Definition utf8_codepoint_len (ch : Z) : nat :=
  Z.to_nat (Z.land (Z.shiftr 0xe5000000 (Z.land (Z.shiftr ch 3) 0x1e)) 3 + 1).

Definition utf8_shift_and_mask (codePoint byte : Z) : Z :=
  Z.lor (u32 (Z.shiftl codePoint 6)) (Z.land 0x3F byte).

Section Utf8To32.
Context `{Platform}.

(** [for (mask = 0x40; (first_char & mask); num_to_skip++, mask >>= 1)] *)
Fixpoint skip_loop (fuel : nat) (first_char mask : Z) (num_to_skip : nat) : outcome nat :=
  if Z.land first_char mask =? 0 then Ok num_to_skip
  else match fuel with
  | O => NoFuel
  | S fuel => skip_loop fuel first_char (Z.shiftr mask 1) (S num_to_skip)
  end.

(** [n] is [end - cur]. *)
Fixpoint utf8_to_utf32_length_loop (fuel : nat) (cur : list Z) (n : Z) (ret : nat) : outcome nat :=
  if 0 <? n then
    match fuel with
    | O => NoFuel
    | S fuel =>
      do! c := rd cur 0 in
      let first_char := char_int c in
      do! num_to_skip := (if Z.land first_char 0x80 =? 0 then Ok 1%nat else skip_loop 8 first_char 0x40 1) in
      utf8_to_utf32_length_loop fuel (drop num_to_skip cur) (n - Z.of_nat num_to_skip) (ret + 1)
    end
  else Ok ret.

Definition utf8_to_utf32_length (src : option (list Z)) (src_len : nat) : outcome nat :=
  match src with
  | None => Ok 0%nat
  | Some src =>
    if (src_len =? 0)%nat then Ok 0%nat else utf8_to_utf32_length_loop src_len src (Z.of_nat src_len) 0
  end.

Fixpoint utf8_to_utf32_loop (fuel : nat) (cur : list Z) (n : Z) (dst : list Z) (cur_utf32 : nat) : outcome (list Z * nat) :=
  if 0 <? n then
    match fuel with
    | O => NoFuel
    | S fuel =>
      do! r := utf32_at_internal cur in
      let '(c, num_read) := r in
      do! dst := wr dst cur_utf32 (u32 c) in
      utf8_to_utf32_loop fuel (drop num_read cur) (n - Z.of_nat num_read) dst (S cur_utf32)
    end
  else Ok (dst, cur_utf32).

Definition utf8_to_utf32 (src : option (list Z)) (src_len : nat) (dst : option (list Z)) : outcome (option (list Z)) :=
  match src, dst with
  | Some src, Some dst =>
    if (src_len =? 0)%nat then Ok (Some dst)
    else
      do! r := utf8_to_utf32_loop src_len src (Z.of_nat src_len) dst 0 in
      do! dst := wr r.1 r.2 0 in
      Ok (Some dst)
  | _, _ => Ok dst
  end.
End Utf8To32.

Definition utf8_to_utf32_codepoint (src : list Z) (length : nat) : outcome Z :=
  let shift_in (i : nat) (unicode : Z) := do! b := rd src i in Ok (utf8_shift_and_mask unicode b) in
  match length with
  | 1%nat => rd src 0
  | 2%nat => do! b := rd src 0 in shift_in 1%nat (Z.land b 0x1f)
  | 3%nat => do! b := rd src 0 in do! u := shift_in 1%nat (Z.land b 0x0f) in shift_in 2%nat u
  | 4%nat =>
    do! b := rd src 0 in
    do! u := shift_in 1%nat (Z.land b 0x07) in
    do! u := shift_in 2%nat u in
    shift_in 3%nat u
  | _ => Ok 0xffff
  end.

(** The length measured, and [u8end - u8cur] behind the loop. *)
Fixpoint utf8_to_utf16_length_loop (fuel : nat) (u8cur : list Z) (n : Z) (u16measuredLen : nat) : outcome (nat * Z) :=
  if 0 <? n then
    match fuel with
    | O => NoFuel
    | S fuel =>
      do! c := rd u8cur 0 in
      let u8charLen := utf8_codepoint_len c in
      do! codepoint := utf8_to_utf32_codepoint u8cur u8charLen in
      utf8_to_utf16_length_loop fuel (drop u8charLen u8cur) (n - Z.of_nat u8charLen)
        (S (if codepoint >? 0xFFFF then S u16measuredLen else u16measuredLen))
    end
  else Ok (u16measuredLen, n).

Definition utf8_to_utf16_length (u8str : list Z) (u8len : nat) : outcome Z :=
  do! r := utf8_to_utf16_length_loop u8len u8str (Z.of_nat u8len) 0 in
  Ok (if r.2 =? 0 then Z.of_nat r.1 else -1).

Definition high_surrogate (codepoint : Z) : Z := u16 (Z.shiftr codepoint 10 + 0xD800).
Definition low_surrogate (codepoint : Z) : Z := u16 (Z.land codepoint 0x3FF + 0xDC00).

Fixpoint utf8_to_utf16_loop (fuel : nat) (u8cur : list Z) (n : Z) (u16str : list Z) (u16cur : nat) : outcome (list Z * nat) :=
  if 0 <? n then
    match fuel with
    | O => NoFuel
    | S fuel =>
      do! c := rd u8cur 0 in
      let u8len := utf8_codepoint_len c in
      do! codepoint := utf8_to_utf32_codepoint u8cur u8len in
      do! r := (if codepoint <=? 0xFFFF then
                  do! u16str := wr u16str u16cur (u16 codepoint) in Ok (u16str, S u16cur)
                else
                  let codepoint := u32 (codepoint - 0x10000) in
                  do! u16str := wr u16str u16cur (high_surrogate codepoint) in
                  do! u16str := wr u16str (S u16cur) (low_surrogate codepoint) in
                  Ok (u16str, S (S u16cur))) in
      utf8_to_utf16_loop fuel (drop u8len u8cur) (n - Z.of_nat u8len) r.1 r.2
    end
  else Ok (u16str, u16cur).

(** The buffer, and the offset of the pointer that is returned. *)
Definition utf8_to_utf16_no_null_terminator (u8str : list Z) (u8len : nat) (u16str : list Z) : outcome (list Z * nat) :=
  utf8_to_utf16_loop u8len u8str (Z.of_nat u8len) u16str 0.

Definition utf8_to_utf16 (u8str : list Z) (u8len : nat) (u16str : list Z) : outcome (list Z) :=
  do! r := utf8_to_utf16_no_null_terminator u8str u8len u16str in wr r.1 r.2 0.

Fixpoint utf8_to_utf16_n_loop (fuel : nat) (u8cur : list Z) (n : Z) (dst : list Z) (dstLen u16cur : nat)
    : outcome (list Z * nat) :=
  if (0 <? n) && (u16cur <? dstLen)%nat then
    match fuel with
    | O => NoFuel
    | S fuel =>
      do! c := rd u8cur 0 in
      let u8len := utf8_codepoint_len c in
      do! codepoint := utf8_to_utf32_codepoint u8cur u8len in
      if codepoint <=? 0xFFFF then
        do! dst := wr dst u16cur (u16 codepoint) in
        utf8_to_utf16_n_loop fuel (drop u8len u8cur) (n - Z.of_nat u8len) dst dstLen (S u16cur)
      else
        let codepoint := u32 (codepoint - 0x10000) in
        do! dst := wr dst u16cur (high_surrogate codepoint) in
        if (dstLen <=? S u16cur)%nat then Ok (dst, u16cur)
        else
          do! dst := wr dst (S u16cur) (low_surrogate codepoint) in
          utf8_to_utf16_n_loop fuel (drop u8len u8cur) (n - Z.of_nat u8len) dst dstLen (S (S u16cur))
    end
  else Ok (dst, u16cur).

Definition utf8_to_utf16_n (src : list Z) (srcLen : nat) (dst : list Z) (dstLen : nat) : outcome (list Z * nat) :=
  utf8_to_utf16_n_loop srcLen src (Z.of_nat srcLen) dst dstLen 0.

◆ ◆ ◆ ◆ ◆ ◆ ◆

● Description of the task
When you answer, output each line of the data exactly as given, from its first line up to and including the one with "else Ok ret.".

● Output for this exercise
Definition utf8_codepoint_len (ch : Z) : nat :=
  Z.to_nat (Z.land (Z.shiftr 0xe5000000 (Z.land (Z.shiftr ch 3) 0x1e)) 3 + 1).

Definition utf8_shift_and_mask (codePoint byte : Z) : Z :=
  Z.lor (u32 (Z.shiftl codePoint 6)) (Z.land 0x3F byte).

Section Utf8To32.
Context `{Platform}.

(** [for (mask = 0x40; (first_char & mask); num_to_skip++, mask >>= 1)] *)
Fixpoint skip_loop (fuel : nat) (first_char mask : Z) (num_to_skip : nat) : outcome nat :=
  if Z.land first_char mask =? 0 then Ok num_to_skip
  else match fuel with
  | O => NoFuel
  | S fuel => skip_loop fuel first_char (Z.shiftr mask 1) (S num_to_skip)
  end.

(** [n] is [end - cur]. *)
Fixpoint utf8_to_utf32_length_loop (fuel : nat) (cur : list Z) (n : Z) (ret : nat) : outcome nat :=
  if 0 <? n then
    match fuel with
    | O => NoFuel
    | S fuel =>
      do! c := rd cur 0 in
      let first_char := char_int c in
      do! num_to_skip := (if Z.land first_char 0x80 =? 0 then Ok 1%nat else skip_loop 8 first_char 0x40 1) in
      utf8_to_utf32_length_loop fuel (drop num_to_skip cur) (n - Z.of_nat num_to_skip) (ret + 1)
    end
  else Ok ret.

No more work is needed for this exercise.